Task directions: Check every line of the data and copy the ones where "fuel" appears.

Collected data:
"""
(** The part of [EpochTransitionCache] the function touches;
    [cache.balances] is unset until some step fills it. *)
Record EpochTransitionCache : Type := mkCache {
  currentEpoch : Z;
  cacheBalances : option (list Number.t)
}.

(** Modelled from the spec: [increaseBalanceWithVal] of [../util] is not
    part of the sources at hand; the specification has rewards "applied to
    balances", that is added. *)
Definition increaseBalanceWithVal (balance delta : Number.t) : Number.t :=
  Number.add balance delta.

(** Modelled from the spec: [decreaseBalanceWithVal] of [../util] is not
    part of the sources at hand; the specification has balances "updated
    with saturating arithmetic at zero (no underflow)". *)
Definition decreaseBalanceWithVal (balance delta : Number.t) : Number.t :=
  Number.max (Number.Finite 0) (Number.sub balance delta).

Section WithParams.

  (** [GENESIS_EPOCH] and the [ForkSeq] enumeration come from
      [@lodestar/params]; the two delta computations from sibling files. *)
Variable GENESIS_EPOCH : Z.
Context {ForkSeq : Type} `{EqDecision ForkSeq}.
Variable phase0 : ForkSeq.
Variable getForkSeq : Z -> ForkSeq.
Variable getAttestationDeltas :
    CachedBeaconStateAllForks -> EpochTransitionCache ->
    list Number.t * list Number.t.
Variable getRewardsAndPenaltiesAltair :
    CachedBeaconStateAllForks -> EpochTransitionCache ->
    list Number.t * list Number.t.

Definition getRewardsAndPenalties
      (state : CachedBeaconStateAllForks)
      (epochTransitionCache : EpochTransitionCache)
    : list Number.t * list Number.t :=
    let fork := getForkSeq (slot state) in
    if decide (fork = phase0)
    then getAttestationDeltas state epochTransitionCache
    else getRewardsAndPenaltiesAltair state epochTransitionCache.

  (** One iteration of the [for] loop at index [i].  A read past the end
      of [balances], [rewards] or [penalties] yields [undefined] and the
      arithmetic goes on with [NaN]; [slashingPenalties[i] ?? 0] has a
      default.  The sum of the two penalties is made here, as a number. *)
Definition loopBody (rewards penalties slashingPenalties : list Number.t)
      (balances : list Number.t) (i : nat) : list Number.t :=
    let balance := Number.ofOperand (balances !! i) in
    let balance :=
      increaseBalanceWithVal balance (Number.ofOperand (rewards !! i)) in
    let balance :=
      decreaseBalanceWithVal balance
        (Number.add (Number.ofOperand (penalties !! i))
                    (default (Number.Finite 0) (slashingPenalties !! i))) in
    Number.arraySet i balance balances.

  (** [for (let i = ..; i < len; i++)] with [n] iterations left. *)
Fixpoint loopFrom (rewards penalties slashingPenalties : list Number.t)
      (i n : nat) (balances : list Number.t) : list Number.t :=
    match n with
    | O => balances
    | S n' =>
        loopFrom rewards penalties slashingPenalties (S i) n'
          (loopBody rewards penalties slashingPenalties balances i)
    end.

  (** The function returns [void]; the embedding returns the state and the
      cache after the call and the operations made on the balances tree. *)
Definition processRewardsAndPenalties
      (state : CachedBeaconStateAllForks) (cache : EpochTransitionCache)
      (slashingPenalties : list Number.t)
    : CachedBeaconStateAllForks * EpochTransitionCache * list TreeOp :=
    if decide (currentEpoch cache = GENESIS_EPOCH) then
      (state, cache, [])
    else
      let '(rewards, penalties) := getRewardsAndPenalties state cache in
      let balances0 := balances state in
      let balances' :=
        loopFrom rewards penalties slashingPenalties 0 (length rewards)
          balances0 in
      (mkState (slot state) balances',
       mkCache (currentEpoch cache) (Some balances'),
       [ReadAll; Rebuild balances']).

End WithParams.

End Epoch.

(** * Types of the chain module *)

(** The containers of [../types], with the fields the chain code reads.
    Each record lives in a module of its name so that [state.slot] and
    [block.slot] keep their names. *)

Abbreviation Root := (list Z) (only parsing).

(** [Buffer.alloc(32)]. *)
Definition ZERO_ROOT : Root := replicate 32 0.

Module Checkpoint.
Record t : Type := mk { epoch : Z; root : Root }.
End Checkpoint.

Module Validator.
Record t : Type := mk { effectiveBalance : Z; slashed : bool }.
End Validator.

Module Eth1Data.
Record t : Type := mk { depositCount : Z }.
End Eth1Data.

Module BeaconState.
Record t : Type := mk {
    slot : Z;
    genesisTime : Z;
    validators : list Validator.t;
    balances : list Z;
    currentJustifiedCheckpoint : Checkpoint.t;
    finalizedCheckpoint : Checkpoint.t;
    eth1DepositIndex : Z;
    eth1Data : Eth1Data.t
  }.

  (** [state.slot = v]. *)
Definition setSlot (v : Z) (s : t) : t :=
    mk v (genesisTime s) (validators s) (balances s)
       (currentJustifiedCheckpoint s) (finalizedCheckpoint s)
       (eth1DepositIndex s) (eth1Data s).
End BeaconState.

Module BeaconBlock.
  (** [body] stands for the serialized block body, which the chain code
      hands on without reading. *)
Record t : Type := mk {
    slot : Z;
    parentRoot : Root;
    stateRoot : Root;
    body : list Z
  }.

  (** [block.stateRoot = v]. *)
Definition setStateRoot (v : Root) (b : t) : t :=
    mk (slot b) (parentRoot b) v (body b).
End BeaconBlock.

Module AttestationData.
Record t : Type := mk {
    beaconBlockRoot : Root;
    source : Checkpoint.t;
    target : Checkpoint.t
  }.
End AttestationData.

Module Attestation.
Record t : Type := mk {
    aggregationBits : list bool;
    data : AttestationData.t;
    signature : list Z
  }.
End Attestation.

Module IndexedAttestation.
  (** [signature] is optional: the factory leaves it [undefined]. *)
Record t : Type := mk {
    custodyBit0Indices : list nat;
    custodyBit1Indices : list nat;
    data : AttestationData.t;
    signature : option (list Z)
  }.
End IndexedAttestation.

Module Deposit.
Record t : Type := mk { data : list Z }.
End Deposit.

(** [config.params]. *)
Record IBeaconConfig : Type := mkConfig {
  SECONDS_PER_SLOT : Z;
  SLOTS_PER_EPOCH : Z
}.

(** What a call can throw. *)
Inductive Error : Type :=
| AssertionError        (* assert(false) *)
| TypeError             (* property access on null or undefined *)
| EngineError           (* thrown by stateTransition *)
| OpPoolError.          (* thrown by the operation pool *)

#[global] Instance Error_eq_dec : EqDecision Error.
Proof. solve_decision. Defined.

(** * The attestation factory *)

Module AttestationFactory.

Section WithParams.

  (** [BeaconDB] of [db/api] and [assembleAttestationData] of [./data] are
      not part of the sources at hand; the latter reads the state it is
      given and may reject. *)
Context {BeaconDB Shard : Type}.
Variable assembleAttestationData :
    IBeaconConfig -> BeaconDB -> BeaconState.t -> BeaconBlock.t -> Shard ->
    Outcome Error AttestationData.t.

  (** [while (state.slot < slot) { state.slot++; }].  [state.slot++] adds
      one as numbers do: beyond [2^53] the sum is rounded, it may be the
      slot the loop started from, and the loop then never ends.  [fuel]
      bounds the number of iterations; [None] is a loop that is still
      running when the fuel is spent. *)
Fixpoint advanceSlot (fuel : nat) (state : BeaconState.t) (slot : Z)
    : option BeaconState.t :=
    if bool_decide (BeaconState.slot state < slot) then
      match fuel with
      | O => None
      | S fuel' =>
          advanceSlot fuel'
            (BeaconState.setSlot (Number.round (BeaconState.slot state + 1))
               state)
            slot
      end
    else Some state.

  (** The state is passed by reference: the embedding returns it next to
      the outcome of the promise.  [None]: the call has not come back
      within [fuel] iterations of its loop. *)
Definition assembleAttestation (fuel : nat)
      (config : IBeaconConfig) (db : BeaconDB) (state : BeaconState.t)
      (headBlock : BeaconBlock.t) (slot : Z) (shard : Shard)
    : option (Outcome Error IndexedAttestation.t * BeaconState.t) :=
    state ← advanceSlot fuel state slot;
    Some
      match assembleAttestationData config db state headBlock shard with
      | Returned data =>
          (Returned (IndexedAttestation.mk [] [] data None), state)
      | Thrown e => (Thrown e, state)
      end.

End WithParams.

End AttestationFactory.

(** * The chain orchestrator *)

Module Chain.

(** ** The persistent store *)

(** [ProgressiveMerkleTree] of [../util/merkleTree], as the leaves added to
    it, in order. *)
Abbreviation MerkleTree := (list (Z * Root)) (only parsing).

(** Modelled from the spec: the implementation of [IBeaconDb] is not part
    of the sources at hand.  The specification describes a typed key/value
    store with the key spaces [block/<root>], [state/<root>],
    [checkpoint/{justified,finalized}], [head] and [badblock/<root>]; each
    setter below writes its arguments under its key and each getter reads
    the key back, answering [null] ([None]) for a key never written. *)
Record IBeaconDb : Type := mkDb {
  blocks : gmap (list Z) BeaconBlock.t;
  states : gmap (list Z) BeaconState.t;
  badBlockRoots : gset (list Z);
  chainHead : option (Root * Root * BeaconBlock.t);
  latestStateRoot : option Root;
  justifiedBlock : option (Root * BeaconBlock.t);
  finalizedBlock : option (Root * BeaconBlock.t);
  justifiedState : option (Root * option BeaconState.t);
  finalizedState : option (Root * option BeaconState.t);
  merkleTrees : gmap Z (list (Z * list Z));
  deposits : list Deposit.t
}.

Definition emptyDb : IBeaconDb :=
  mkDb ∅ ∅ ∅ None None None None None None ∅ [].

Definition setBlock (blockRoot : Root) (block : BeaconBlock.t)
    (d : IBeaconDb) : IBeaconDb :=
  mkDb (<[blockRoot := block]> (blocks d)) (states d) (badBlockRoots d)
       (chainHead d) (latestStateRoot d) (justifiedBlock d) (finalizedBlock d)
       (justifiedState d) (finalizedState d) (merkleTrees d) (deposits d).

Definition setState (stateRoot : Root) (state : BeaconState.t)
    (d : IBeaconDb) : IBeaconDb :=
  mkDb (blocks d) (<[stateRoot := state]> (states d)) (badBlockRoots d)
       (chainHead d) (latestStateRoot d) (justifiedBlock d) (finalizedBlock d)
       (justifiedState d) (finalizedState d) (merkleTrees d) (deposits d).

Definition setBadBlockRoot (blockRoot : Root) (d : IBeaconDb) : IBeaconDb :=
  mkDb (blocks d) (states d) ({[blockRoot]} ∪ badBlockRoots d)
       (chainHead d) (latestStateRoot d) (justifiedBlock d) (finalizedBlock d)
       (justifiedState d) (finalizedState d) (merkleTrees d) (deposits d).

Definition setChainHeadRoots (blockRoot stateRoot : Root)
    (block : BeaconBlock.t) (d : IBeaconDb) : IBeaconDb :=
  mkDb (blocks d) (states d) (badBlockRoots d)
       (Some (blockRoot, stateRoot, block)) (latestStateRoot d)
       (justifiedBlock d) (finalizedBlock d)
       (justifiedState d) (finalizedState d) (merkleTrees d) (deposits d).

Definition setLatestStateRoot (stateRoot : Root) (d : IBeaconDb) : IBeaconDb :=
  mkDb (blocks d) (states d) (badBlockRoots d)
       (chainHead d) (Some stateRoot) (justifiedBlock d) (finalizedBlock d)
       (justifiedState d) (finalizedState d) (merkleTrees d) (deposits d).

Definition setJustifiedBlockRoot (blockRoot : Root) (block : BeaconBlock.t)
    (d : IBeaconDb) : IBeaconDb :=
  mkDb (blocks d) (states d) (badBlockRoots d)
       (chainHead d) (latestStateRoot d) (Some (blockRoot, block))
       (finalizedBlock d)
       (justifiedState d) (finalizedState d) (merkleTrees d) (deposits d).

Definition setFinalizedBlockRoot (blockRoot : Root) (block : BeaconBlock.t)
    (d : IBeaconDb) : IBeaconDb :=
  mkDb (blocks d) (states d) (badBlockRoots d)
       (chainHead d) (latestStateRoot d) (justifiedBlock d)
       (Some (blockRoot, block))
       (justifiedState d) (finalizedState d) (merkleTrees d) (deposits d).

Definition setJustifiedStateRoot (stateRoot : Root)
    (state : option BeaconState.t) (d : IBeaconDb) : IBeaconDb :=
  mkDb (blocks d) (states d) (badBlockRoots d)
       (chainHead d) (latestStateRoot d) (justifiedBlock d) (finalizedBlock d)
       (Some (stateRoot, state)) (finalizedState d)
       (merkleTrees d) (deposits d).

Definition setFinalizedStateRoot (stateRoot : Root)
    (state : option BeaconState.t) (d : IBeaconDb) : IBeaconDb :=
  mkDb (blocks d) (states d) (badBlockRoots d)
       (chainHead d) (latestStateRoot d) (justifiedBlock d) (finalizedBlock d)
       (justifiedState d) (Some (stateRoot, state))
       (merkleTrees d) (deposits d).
"""
Answer to this problem:
      slot the loop started from, and the loop then never ends.  [fuel]
      running when the fuel is spent. *)
Fixpoint advanceSlot (fuel : nat) (state : BeaconState.t) (slot : Z)
      match fuel with
      | S fuel' =>
          advanceSlot fuel'
      within [fuel] iterations of its loop. *)
Definition assembleAttestation (fuel : nat)
    state ← advanceSlot fuel state slot;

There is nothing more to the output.